▶ _Problem to work on_: Only one portion of the data is to be written out: from the line bearing "(** * Calculator.py: the" through the line bearing "- The input". Write it exactly as it appears.

▶ _Task input_:
•••••

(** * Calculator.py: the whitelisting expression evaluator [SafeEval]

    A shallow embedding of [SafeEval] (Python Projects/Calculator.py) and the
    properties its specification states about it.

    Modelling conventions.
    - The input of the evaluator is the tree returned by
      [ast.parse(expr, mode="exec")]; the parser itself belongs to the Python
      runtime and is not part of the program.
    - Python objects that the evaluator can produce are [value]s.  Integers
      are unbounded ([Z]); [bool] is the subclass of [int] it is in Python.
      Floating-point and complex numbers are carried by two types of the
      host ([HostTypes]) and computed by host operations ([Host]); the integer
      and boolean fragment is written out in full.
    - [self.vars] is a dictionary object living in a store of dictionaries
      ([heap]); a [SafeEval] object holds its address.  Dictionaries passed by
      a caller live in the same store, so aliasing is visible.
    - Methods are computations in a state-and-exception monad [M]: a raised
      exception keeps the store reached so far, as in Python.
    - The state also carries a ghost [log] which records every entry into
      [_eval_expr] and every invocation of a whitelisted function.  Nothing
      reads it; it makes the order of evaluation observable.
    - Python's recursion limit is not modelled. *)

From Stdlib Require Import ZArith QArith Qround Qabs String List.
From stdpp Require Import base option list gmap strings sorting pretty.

•••••

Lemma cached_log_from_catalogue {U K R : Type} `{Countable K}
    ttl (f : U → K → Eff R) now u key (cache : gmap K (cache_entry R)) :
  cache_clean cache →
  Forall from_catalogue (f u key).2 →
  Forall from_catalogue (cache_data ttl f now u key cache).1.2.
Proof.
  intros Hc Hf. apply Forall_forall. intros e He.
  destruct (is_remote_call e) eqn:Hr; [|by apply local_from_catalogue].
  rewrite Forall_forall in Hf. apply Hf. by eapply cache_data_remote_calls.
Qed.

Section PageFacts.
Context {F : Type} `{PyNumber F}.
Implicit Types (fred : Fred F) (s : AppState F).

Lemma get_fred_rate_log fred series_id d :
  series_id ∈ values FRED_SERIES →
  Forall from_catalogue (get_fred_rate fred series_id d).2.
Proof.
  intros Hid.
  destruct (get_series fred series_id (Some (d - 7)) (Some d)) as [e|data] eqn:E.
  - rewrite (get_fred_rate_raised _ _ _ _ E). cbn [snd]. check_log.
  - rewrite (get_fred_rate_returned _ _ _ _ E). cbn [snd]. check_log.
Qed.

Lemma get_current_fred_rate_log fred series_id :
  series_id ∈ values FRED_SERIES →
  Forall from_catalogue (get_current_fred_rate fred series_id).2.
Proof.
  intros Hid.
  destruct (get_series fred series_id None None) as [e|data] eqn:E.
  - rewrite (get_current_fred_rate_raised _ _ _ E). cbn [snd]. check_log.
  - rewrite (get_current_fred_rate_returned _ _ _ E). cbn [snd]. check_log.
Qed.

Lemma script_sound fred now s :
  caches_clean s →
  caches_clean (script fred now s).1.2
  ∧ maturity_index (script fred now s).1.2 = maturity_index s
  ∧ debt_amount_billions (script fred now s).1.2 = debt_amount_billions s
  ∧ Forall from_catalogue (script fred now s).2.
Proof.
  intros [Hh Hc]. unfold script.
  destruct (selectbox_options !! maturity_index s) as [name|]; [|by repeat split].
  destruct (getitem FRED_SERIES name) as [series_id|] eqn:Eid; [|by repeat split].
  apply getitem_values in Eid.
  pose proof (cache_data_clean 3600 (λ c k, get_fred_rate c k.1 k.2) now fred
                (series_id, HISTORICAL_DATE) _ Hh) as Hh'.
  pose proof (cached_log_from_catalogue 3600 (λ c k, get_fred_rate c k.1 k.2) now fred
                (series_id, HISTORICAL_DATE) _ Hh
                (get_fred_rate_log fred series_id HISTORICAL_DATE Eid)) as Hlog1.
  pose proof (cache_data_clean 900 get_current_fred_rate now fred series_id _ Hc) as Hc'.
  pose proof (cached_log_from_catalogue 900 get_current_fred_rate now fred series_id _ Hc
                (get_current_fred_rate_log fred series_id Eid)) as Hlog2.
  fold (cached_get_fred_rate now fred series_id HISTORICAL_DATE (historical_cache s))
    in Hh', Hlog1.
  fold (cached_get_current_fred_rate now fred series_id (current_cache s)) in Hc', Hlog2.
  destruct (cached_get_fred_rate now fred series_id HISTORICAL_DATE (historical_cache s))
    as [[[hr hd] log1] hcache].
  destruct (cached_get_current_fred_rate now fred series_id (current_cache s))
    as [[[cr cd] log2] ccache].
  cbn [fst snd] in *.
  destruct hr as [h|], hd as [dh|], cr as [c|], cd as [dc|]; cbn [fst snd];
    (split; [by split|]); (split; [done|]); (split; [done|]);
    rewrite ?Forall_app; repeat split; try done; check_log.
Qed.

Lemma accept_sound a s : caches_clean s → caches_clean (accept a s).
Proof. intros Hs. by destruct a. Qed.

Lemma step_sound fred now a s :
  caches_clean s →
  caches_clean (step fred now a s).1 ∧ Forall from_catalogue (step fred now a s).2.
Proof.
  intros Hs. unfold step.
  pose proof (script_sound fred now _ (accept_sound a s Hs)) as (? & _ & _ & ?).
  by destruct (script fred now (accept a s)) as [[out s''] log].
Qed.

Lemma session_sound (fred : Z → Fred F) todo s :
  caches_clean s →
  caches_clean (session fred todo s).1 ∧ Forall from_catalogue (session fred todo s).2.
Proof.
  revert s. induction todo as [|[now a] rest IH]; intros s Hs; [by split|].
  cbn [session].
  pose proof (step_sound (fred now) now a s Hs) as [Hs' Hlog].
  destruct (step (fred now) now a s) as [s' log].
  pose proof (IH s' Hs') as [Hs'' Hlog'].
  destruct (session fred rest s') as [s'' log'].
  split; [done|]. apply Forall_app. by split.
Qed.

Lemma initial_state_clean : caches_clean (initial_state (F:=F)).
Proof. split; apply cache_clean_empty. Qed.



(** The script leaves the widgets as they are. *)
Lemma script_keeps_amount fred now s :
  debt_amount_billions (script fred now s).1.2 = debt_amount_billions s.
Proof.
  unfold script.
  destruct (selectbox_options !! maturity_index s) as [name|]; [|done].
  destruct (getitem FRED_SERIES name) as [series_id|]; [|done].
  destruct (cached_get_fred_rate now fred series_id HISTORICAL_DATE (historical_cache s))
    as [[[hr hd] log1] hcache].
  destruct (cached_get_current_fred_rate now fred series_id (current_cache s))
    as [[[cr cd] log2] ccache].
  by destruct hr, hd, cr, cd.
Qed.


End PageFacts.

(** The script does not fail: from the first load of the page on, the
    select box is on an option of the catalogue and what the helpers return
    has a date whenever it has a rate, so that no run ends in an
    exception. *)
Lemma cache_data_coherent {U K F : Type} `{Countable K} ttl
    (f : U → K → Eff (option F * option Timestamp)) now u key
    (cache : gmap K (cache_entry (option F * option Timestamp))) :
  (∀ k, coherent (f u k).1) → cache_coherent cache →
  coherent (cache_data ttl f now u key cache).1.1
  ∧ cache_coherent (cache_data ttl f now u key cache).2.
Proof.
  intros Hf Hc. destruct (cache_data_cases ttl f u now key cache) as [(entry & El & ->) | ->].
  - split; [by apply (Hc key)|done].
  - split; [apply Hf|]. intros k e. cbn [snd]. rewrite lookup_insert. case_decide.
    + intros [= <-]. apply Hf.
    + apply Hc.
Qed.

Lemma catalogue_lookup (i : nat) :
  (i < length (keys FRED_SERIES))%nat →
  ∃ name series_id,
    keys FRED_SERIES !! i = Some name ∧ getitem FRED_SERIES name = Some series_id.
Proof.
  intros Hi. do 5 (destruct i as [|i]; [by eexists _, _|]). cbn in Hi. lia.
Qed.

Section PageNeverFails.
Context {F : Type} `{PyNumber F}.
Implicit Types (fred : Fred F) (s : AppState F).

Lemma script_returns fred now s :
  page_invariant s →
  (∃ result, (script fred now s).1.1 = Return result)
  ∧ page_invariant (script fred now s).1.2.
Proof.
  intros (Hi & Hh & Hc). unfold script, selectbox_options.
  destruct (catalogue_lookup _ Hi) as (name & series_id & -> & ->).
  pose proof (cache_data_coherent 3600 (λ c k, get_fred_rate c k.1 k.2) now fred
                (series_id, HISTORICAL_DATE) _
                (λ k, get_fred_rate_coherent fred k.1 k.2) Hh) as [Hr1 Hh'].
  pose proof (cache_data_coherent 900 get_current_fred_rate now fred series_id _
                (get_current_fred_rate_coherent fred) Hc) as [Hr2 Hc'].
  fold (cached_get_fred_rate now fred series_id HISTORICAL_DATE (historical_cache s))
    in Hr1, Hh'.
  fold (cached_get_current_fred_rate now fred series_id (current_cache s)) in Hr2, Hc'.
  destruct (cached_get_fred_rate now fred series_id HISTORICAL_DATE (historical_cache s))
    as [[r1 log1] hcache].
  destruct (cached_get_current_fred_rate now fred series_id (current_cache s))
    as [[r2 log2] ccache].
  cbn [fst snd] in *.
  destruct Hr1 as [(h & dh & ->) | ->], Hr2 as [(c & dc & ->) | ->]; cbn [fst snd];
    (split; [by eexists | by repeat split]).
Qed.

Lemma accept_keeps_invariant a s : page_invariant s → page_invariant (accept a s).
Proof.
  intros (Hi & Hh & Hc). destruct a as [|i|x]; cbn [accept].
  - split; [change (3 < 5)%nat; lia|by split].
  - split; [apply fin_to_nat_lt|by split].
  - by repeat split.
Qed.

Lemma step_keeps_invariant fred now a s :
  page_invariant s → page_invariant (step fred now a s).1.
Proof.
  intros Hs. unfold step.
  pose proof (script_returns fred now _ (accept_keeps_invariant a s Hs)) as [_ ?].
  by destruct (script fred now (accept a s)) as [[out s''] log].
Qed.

•••••

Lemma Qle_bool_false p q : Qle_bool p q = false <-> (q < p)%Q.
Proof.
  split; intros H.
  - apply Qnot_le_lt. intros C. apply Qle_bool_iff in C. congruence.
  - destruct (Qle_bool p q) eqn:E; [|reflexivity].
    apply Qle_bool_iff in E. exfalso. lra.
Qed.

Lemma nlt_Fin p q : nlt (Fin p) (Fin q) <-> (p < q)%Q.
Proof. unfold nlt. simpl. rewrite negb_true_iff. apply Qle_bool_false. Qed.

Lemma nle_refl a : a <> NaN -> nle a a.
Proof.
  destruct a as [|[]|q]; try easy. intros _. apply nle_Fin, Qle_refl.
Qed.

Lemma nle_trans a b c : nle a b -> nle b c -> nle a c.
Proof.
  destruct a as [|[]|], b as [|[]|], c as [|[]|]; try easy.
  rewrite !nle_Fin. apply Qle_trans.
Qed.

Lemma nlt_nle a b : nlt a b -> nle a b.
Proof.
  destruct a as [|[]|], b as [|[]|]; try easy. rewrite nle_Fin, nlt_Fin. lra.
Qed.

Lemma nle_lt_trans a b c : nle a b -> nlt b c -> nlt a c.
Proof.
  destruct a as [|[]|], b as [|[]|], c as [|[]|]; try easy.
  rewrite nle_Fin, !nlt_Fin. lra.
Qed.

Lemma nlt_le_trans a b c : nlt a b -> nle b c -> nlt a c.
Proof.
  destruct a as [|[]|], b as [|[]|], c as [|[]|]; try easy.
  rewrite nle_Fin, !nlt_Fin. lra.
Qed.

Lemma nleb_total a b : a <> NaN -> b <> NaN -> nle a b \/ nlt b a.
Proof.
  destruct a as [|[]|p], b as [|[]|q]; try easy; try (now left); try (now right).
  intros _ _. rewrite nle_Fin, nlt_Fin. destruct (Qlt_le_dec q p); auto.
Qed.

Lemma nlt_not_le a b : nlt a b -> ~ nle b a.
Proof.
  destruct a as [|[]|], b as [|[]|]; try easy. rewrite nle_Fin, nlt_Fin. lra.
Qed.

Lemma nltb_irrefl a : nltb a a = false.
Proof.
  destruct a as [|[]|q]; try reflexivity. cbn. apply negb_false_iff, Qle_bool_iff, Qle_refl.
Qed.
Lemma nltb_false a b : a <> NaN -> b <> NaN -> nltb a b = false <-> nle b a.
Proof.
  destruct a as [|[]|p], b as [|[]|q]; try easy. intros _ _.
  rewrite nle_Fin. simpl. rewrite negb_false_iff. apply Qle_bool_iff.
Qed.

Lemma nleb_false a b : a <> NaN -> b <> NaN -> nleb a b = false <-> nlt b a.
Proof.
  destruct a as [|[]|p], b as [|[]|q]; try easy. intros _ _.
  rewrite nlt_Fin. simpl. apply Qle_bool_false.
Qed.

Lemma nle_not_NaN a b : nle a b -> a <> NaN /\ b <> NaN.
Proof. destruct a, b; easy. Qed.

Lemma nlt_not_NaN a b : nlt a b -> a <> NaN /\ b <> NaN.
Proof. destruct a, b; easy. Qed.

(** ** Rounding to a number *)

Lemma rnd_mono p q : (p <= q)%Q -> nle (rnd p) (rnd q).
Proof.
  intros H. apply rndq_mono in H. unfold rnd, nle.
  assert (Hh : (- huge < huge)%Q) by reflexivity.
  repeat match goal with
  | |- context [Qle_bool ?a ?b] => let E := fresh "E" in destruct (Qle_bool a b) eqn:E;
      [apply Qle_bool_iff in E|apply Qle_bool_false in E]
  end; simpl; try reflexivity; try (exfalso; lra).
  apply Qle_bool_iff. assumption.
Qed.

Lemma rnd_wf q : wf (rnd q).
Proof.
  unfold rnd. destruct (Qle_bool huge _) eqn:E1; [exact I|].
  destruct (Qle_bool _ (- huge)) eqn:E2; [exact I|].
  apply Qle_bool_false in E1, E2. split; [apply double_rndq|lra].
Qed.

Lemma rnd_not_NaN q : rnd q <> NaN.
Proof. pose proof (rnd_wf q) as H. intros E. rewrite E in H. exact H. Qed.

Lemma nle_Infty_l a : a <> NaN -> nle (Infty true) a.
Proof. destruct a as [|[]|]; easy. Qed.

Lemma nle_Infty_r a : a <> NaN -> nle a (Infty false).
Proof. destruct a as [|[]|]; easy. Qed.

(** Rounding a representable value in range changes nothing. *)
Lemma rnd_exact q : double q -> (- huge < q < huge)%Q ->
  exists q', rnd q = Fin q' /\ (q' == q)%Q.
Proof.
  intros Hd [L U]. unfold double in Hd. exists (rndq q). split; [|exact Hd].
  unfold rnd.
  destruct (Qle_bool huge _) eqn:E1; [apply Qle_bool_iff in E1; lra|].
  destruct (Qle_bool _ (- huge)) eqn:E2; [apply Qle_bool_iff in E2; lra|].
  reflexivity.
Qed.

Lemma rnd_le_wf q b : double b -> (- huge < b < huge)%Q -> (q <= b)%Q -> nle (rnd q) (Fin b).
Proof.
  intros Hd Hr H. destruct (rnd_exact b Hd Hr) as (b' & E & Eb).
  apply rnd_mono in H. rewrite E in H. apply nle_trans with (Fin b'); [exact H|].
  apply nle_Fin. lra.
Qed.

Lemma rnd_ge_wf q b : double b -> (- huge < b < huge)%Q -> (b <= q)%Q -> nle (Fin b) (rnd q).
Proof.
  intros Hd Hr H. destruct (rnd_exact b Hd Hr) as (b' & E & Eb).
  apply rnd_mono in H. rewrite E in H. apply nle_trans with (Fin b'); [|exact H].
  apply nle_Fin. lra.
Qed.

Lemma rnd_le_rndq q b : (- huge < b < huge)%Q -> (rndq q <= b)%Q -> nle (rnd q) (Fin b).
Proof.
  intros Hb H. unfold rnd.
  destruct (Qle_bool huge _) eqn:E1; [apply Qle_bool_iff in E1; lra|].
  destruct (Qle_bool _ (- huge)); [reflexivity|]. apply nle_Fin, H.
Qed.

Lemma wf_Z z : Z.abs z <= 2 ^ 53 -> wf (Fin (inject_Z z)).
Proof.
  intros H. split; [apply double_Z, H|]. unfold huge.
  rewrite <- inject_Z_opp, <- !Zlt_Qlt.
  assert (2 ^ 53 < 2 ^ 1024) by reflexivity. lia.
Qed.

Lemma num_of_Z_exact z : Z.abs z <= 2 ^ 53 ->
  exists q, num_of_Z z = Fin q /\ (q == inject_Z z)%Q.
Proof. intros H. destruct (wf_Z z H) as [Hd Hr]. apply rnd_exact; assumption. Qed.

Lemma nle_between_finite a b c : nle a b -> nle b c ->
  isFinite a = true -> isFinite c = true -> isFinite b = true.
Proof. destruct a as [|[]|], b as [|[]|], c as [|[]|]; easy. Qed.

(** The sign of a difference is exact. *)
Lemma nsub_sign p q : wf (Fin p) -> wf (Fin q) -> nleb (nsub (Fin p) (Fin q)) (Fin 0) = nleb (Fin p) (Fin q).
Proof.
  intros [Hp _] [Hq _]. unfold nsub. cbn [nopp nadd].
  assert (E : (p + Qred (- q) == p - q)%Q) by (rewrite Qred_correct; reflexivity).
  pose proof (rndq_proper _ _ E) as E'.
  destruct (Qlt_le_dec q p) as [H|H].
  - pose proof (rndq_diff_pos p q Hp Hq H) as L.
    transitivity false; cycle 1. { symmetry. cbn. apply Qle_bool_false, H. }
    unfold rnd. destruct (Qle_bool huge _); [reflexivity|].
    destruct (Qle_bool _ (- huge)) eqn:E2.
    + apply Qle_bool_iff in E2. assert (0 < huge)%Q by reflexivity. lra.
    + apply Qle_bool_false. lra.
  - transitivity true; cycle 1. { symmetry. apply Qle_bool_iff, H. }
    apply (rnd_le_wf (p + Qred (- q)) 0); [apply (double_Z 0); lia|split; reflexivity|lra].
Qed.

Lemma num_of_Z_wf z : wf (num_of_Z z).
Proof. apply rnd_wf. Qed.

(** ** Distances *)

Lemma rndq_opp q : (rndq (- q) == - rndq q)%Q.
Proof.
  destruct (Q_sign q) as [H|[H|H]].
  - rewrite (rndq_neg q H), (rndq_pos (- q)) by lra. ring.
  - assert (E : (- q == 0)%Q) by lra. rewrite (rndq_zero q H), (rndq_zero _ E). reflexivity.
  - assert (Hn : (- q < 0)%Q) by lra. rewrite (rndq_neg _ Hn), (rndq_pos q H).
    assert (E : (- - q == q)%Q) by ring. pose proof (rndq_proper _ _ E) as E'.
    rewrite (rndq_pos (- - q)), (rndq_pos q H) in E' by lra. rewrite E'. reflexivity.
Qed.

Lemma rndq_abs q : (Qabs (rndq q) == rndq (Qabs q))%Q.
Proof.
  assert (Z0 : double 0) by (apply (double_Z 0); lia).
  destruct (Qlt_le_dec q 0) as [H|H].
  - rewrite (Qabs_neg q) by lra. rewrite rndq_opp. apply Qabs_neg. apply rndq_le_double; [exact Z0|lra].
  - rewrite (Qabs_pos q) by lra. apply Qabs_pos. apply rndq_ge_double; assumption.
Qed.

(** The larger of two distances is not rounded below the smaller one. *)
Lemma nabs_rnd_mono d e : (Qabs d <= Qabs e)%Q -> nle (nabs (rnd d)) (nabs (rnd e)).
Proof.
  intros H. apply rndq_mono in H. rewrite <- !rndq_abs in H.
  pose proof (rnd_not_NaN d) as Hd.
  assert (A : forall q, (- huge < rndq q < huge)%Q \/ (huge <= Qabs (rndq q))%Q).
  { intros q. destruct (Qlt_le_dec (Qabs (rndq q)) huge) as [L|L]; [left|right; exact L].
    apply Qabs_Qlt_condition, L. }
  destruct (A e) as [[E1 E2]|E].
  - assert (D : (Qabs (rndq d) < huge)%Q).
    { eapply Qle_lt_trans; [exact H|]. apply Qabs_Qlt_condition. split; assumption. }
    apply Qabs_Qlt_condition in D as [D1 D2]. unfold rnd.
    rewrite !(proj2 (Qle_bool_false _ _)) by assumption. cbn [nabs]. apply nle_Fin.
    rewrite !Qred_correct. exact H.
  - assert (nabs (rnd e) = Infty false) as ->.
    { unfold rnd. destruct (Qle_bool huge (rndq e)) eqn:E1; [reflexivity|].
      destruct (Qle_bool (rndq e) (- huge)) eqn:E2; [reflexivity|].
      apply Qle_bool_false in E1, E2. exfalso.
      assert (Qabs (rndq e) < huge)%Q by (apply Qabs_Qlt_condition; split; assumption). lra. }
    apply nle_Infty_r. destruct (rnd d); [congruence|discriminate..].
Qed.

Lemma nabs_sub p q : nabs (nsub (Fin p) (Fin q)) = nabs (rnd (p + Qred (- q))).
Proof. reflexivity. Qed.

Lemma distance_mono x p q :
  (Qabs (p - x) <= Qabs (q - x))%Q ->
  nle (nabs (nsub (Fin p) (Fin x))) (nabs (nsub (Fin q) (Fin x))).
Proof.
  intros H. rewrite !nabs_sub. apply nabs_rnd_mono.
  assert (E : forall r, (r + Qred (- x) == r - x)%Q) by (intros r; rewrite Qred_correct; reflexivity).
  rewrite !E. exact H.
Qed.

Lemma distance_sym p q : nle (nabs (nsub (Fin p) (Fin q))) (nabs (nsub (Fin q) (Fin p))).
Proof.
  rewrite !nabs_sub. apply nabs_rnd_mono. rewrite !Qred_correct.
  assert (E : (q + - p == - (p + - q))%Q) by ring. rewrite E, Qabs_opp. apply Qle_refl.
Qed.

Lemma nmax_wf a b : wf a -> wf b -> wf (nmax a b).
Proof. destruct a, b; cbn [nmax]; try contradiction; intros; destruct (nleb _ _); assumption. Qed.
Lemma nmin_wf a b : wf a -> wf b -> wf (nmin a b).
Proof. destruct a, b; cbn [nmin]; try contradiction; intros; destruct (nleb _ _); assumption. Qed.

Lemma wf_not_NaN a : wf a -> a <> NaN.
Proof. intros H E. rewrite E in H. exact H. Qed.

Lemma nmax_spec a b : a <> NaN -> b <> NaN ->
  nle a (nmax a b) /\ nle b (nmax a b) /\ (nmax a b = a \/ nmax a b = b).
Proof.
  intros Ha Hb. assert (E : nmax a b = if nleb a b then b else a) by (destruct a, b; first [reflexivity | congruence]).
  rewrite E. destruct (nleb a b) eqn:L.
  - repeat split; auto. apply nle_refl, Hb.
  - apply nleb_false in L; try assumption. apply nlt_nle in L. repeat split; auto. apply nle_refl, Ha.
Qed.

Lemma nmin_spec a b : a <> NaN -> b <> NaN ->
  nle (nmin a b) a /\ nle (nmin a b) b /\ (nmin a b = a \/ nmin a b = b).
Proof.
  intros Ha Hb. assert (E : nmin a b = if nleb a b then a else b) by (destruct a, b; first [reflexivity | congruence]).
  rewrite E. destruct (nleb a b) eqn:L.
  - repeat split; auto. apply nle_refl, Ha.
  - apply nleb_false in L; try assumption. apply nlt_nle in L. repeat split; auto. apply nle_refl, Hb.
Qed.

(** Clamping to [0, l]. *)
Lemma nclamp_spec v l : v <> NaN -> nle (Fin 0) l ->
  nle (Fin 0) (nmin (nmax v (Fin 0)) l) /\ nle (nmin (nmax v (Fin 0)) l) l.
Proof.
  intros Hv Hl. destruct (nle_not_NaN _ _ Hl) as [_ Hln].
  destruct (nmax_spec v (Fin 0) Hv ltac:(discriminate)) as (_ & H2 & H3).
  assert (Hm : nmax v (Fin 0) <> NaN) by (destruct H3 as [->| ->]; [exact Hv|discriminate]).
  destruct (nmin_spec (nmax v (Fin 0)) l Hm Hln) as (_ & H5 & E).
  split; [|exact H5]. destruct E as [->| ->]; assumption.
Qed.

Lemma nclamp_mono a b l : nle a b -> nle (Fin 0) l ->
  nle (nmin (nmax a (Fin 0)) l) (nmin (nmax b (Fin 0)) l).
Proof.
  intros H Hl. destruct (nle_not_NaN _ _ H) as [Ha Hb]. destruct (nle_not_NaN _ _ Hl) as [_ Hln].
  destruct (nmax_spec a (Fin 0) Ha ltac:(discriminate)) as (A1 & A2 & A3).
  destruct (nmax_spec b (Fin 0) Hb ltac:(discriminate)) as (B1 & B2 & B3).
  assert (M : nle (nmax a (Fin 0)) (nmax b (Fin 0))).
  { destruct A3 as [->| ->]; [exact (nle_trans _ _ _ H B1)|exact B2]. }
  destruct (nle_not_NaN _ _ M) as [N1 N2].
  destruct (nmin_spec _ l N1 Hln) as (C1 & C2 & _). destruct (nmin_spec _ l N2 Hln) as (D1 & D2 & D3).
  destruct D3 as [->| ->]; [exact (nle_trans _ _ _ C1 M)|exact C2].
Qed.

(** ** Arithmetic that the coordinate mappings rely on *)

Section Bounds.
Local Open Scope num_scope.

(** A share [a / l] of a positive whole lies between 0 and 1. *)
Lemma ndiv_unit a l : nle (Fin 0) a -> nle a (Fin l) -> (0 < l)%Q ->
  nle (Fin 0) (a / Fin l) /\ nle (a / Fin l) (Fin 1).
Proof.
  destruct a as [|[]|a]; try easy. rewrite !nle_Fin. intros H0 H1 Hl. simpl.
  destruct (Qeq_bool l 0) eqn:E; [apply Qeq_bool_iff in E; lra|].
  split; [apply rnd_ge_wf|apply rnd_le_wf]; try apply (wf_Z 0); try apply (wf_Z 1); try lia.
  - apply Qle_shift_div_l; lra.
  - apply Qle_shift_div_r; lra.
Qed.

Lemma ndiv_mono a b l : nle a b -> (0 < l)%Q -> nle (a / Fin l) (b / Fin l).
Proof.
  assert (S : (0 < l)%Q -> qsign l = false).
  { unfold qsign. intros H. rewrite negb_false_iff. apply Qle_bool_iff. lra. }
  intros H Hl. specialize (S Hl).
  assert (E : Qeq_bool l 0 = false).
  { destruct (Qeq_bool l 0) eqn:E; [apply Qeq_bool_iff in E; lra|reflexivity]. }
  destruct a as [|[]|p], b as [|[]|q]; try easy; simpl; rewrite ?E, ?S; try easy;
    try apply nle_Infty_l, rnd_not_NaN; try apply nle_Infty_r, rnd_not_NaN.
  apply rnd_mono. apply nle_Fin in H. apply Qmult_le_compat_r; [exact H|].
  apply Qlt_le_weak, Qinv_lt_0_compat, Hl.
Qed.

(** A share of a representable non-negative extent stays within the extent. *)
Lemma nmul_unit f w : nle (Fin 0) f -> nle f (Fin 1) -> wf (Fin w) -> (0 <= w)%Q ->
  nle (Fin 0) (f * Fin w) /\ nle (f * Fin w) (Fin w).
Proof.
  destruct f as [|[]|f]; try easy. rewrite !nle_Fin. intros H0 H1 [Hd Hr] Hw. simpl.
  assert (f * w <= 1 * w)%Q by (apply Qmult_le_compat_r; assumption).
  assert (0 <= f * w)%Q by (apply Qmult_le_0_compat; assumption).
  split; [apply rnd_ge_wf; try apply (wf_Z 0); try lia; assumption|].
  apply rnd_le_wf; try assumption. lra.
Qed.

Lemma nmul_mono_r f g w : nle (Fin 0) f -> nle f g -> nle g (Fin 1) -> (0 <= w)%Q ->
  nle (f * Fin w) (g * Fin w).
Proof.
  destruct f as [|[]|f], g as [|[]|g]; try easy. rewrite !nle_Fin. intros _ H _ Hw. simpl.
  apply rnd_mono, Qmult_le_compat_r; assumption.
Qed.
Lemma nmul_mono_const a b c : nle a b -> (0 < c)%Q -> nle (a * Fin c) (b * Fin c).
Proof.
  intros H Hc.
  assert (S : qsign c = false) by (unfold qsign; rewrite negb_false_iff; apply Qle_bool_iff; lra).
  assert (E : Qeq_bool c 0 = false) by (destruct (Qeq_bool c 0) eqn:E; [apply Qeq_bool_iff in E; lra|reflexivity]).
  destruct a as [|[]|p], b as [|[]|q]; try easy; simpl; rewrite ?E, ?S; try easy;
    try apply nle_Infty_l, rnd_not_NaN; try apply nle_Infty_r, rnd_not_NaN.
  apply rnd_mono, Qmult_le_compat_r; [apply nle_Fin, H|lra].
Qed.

•••••

▶ _Response to this exercise_:
(** * Calculator.py: the whitelisting expression evaluator [SafeEval]

    A shallow embedding of [SafeEval] (Python Projects/Calculator.py) and the
    properties its specification states about it.

    Modelling conventions.
    - The input of the evaluator is the tree returned by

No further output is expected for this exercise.